[Saved entries]
* * * * * * *

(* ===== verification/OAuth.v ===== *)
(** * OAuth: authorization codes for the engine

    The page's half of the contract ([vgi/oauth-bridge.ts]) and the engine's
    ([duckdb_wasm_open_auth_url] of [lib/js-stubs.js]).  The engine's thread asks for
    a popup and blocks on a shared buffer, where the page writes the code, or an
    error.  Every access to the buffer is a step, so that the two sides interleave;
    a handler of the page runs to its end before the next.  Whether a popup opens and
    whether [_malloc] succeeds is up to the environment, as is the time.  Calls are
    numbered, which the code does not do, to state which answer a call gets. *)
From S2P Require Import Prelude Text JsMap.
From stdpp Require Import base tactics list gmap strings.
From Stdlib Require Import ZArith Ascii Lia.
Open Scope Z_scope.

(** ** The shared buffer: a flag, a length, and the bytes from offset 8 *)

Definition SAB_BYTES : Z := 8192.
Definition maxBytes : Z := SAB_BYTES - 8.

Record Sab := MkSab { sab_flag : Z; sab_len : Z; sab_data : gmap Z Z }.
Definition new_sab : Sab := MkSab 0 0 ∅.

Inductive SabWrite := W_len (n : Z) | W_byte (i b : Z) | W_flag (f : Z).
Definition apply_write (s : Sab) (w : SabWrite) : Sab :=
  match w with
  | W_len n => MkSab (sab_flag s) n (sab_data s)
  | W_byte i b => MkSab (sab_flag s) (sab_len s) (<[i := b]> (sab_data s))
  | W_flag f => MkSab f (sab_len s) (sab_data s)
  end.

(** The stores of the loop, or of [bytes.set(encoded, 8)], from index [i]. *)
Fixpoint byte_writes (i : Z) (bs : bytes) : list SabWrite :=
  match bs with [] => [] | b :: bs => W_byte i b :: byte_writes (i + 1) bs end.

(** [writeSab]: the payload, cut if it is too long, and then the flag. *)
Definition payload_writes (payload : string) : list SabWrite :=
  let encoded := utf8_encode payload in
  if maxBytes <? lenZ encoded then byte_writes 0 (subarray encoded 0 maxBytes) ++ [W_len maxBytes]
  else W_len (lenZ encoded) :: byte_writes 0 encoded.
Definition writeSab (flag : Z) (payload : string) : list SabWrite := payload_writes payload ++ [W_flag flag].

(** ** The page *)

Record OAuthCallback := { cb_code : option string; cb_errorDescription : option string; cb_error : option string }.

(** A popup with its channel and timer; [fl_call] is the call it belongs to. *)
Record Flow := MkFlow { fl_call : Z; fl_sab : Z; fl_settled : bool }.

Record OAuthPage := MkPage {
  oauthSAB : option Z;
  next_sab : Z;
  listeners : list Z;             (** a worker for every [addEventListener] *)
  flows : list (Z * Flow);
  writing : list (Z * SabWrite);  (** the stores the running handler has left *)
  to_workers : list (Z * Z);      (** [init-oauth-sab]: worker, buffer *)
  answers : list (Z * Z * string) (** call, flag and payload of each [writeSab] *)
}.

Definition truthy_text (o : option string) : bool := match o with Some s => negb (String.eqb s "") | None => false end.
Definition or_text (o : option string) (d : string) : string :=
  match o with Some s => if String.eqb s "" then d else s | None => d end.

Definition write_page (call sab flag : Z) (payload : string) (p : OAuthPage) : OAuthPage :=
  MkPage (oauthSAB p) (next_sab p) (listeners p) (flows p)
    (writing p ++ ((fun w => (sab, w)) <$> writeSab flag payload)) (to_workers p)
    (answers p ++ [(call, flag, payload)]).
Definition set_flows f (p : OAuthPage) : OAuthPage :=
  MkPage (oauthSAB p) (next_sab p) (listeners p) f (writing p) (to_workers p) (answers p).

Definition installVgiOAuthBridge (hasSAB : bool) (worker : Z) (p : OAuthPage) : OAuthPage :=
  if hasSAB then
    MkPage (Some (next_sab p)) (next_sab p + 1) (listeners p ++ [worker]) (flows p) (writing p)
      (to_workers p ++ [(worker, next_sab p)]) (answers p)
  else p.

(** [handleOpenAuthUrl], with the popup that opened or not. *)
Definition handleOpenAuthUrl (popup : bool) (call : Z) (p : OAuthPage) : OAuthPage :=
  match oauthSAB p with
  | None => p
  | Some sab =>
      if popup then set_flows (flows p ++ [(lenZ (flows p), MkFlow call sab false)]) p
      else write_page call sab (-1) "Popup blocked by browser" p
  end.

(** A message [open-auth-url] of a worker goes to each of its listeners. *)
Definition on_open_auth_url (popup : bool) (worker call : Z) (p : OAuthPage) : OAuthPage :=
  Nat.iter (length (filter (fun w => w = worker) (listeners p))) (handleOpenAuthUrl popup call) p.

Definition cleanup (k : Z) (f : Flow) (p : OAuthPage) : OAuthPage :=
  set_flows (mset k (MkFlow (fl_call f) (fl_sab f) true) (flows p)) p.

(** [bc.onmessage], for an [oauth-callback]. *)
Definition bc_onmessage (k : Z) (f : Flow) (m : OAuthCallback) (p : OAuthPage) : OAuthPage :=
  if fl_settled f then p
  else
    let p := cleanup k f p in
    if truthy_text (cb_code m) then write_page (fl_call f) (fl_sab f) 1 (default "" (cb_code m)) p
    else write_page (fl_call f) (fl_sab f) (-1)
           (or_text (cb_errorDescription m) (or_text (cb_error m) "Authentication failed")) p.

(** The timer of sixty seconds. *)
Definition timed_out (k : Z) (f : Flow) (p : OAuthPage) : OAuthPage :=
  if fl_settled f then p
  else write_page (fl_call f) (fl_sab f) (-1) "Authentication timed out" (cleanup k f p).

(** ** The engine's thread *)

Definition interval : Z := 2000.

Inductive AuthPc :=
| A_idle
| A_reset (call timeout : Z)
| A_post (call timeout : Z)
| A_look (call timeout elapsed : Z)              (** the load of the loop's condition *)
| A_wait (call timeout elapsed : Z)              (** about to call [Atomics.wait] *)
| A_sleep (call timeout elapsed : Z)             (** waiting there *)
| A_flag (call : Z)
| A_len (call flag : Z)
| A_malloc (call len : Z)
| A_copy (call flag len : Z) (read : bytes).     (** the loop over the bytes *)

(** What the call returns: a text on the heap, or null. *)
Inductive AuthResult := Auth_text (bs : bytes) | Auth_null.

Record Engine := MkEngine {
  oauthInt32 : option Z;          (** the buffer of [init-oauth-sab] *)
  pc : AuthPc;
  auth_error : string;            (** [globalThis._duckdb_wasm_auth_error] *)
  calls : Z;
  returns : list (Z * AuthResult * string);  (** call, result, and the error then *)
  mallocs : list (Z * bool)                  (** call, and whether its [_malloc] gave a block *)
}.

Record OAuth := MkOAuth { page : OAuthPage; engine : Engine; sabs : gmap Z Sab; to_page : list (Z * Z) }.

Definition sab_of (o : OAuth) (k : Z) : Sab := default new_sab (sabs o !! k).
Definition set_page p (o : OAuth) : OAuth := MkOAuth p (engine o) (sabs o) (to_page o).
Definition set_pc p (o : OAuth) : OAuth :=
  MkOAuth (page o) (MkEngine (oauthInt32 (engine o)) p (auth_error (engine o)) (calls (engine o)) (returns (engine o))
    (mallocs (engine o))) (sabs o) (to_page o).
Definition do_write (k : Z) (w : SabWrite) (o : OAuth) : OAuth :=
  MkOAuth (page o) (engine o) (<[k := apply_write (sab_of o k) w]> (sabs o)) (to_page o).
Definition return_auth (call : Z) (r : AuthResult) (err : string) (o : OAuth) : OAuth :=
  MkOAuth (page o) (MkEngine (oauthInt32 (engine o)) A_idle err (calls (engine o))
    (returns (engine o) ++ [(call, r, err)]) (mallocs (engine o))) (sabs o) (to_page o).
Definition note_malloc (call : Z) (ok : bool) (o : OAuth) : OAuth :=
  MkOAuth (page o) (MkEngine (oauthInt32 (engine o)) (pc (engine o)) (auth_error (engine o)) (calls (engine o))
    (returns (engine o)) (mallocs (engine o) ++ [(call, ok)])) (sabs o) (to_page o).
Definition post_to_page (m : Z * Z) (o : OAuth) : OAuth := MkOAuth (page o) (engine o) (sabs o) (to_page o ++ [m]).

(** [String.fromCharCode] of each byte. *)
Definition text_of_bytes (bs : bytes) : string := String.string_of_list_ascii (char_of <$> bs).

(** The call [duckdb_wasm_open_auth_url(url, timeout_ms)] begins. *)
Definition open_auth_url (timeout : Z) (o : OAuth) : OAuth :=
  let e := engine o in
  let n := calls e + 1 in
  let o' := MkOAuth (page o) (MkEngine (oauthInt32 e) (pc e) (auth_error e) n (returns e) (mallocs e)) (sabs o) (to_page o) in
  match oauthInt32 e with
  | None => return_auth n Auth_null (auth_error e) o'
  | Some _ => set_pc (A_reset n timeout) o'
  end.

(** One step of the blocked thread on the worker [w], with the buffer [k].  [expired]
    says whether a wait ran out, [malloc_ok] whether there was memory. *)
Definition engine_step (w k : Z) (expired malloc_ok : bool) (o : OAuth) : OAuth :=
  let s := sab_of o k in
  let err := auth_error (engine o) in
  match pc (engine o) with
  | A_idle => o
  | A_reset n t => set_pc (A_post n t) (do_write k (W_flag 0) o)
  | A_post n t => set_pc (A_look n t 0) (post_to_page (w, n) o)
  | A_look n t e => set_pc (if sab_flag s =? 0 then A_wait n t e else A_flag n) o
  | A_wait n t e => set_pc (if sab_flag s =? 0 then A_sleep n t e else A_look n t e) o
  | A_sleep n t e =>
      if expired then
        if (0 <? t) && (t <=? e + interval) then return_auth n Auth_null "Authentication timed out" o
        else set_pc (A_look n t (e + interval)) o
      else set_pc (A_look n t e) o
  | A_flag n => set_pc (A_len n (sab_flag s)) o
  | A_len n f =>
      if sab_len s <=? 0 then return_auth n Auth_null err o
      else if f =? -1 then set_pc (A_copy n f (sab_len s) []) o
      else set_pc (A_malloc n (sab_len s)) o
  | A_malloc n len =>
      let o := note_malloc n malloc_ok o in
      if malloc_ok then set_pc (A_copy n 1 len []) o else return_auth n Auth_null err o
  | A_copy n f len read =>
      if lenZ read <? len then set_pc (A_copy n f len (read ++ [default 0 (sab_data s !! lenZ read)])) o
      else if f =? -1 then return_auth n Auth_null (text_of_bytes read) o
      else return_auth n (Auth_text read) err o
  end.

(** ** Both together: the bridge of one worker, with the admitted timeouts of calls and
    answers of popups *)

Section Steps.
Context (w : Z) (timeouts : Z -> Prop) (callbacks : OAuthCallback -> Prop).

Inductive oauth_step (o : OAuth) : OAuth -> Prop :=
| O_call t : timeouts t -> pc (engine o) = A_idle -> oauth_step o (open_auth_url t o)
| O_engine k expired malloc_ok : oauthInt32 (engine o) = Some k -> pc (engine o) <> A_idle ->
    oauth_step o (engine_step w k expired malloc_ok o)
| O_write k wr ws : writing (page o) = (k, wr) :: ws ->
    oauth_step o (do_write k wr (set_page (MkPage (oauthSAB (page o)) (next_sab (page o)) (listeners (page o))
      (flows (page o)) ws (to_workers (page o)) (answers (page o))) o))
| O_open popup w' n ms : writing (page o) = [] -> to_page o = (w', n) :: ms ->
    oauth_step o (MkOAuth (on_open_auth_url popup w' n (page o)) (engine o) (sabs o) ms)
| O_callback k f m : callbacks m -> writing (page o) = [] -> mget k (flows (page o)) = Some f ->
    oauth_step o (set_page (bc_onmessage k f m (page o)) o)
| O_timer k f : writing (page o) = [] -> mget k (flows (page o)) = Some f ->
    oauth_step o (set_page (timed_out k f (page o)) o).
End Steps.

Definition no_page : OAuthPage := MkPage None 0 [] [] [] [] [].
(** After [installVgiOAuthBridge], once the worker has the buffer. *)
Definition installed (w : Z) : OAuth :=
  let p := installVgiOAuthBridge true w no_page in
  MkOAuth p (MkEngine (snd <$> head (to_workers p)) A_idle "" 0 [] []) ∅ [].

* * * * * * *

The output should be exactly the lines above from the line containing "let s := sab_of o k in" to the line containing "if sab_len s", inclusive, with no other lines.

  let s := sab_of o k in
  let err := auth_error (engine o) in
  match pc (engine o) with
  | A_idle => o
  | A_reset n t => set_pc (A_post n t) (do_write k (W_flag 0) o)
  | A_post n t => set_pc (A_look n t 0) (post_to_page (w, n) o)
  | A_look n t e => set_pc (if sab_flag s =? 0 then A_wait n t e else A_flag n) o
  | A_wait n t e => set_pc (if sab_flag s =? 0 then A_sleep n t e else A_look n t e) o
  | A_sleep n t e =>
      if expired then
        if (0 <? t) && (t <=? e + interval) then return_auth n Auth_null "Authentication timed out" o
        else set_pc (A_look n t (e + interval)) o
      else set_pc (A_look n t e) o
  | A_flag n => set_pc (A_len n (sab_flag s)) o
  | A_len n f =>
      if sab_len s <=? 0 then return_auth n Auth_null err o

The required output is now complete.